• Exercise description
Please count the lines of the data that contain "function" and state only the total.

Excerpts from a dataset

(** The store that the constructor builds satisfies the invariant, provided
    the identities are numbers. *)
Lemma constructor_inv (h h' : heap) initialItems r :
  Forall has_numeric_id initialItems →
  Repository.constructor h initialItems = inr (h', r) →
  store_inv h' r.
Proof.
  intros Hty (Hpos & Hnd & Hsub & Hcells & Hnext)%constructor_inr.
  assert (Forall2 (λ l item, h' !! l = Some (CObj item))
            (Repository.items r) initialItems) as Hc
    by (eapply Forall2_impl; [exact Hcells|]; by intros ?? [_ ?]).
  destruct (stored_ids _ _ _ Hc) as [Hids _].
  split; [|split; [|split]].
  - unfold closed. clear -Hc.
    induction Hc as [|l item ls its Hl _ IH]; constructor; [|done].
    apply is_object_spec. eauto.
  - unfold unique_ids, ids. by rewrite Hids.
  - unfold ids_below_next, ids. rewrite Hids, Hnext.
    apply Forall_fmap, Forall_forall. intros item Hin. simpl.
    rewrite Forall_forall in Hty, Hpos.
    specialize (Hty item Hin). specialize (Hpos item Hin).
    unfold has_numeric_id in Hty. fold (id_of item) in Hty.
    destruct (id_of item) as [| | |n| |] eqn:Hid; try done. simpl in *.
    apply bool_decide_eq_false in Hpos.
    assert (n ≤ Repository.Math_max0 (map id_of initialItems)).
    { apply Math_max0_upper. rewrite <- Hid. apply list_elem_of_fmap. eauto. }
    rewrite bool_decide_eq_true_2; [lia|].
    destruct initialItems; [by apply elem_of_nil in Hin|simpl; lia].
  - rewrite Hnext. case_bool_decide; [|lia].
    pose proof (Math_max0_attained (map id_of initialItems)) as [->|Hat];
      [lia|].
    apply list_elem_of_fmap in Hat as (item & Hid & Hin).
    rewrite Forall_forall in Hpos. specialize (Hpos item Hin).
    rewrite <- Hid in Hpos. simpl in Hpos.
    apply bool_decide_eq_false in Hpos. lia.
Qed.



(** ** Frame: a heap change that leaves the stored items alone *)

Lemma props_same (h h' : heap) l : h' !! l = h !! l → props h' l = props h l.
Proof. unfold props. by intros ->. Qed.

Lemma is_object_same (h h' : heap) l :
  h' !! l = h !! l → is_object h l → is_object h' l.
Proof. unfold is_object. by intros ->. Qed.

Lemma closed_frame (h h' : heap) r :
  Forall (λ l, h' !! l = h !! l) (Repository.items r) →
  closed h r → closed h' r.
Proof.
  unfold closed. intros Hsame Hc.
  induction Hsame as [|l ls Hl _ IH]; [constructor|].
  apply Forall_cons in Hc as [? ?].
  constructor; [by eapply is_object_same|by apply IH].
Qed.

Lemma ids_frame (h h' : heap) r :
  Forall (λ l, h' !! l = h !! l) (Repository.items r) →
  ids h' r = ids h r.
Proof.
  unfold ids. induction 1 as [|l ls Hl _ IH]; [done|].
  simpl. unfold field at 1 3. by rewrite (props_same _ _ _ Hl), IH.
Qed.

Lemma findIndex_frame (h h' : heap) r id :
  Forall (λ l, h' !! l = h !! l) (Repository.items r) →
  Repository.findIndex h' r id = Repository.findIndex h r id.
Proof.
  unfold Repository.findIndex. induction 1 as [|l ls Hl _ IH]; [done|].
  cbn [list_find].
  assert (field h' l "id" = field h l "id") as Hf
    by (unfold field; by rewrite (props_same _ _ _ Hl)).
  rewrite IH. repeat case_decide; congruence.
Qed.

---

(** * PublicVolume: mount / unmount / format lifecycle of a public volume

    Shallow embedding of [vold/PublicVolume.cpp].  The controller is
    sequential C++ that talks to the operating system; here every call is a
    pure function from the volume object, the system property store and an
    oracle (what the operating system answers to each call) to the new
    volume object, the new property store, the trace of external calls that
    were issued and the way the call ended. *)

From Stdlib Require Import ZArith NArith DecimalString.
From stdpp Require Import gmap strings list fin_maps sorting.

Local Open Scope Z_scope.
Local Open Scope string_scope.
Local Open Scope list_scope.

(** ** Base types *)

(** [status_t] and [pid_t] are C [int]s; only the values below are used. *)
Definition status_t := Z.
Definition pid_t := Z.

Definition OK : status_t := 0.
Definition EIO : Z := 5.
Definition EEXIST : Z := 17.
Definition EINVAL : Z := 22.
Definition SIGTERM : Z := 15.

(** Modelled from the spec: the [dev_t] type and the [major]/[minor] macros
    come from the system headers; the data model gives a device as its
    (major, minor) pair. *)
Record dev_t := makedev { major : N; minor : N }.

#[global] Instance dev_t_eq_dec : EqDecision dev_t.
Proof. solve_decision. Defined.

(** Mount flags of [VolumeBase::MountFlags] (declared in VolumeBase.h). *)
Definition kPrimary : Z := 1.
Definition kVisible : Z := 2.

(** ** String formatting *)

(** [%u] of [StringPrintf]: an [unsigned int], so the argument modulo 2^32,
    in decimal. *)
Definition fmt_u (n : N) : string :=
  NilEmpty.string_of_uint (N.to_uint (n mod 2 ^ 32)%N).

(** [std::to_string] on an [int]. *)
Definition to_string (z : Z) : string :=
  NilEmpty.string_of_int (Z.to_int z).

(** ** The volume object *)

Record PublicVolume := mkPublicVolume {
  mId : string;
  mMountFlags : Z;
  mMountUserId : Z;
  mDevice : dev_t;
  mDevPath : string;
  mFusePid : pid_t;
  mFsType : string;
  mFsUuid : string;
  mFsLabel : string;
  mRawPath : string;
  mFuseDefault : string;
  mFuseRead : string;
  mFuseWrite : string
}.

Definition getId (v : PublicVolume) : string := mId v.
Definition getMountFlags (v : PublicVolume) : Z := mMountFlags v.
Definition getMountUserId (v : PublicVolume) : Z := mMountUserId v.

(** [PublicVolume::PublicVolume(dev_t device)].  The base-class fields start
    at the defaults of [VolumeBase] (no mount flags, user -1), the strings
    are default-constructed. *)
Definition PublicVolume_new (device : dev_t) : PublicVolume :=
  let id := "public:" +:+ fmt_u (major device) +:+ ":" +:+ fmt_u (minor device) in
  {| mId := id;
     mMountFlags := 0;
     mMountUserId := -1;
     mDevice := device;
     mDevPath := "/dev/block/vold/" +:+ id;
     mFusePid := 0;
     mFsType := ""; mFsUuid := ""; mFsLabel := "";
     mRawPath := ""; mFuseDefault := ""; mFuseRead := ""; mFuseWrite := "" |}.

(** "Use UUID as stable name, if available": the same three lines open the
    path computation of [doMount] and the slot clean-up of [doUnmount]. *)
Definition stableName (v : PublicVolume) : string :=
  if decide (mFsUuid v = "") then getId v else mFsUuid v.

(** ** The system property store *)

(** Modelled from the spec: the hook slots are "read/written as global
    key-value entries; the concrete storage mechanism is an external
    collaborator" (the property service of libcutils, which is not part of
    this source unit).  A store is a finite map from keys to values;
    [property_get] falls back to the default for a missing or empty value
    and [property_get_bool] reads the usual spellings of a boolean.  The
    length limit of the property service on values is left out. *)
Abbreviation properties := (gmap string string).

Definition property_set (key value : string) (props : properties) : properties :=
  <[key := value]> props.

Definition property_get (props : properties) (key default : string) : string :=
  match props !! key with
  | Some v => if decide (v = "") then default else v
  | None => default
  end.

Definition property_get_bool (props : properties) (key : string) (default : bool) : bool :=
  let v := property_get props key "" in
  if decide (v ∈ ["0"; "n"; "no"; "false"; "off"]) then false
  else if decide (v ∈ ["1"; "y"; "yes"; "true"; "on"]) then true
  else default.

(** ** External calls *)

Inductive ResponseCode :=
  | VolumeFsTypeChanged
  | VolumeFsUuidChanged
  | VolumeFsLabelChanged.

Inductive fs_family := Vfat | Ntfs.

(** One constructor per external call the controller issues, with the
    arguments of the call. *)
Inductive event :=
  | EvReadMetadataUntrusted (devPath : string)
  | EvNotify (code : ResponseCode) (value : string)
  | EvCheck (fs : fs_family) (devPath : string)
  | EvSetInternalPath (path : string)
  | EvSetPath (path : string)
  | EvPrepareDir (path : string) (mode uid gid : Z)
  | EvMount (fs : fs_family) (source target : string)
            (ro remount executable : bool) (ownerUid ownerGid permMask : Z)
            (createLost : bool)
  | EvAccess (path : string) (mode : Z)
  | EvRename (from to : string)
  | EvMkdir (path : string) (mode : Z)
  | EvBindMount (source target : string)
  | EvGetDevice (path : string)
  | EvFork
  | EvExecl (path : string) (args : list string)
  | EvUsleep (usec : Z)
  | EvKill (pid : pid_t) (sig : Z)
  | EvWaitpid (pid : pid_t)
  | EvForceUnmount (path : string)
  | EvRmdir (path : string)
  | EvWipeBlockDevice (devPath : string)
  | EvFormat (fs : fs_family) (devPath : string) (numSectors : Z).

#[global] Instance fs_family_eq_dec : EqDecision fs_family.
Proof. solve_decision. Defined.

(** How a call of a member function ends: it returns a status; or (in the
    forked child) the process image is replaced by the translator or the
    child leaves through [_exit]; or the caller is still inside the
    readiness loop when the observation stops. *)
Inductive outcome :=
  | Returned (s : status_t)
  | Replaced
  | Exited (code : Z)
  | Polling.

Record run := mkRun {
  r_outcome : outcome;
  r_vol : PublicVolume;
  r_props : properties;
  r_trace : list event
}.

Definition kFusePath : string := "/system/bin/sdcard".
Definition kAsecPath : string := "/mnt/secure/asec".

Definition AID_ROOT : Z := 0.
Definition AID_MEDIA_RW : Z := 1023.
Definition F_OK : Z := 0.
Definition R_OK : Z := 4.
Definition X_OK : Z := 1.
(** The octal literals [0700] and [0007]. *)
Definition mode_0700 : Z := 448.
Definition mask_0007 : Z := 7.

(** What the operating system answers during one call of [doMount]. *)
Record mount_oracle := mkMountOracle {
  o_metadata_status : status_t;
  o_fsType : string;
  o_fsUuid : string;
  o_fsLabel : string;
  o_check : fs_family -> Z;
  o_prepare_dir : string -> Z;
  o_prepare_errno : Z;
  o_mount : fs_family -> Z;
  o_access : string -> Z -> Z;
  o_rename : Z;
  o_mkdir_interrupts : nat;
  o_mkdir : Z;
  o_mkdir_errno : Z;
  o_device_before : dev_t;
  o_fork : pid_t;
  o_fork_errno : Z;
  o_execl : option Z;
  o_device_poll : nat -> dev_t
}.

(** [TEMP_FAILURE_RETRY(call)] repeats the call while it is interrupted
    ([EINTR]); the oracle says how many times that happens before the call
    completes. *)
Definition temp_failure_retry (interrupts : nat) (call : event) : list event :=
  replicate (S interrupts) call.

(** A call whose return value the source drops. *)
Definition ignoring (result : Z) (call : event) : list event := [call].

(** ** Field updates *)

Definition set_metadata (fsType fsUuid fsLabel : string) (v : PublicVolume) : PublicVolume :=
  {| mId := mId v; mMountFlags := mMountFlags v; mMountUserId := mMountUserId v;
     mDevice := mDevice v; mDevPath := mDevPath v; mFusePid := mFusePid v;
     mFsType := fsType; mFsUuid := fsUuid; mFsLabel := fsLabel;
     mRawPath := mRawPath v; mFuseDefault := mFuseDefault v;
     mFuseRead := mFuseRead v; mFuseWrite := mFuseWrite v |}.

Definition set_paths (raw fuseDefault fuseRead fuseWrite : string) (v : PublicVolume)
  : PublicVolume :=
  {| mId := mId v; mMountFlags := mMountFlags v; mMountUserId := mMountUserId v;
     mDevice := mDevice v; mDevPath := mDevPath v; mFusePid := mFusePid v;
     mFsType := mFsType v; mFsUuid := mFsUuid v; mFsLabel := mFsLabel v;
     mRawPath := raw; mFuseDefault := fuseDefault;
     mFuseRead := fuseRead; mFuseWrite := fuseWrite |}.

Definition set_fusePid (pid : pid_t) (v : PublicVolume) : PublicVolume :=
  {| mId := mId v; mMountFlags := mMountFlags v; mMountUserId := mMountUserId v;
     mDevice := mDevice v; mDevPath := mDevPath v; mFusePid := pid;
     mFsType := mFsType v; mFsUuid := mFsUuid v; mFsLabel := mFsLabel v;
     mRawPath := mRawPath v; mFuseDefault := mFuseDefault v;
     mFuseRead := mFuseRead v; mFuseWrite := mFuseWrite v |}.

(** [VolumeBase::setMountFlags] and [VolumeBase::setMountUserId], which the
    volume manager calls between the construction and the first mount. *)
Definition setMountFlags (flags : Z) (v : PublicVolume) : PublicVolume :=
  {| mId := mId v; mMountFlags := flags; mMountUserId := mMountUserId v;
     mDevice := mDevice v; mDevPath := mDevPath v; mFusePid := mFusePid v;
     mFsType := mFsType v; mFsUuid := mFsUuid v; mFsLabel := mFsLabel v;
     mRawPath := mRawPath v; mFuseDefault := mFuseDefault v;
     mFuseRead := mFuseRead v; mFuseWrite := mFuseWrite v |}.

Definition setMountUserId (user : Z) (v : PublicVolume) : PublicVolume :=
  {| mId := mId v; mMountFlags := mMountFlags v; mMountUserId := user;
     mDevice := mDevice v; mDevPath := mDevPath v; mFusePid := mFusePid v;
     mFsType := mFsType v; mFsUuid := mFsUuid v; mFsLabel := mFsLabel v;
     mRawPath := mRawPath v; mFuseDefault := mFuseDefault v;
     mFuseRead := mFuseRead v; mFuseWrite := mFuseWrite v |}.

• Written solution
2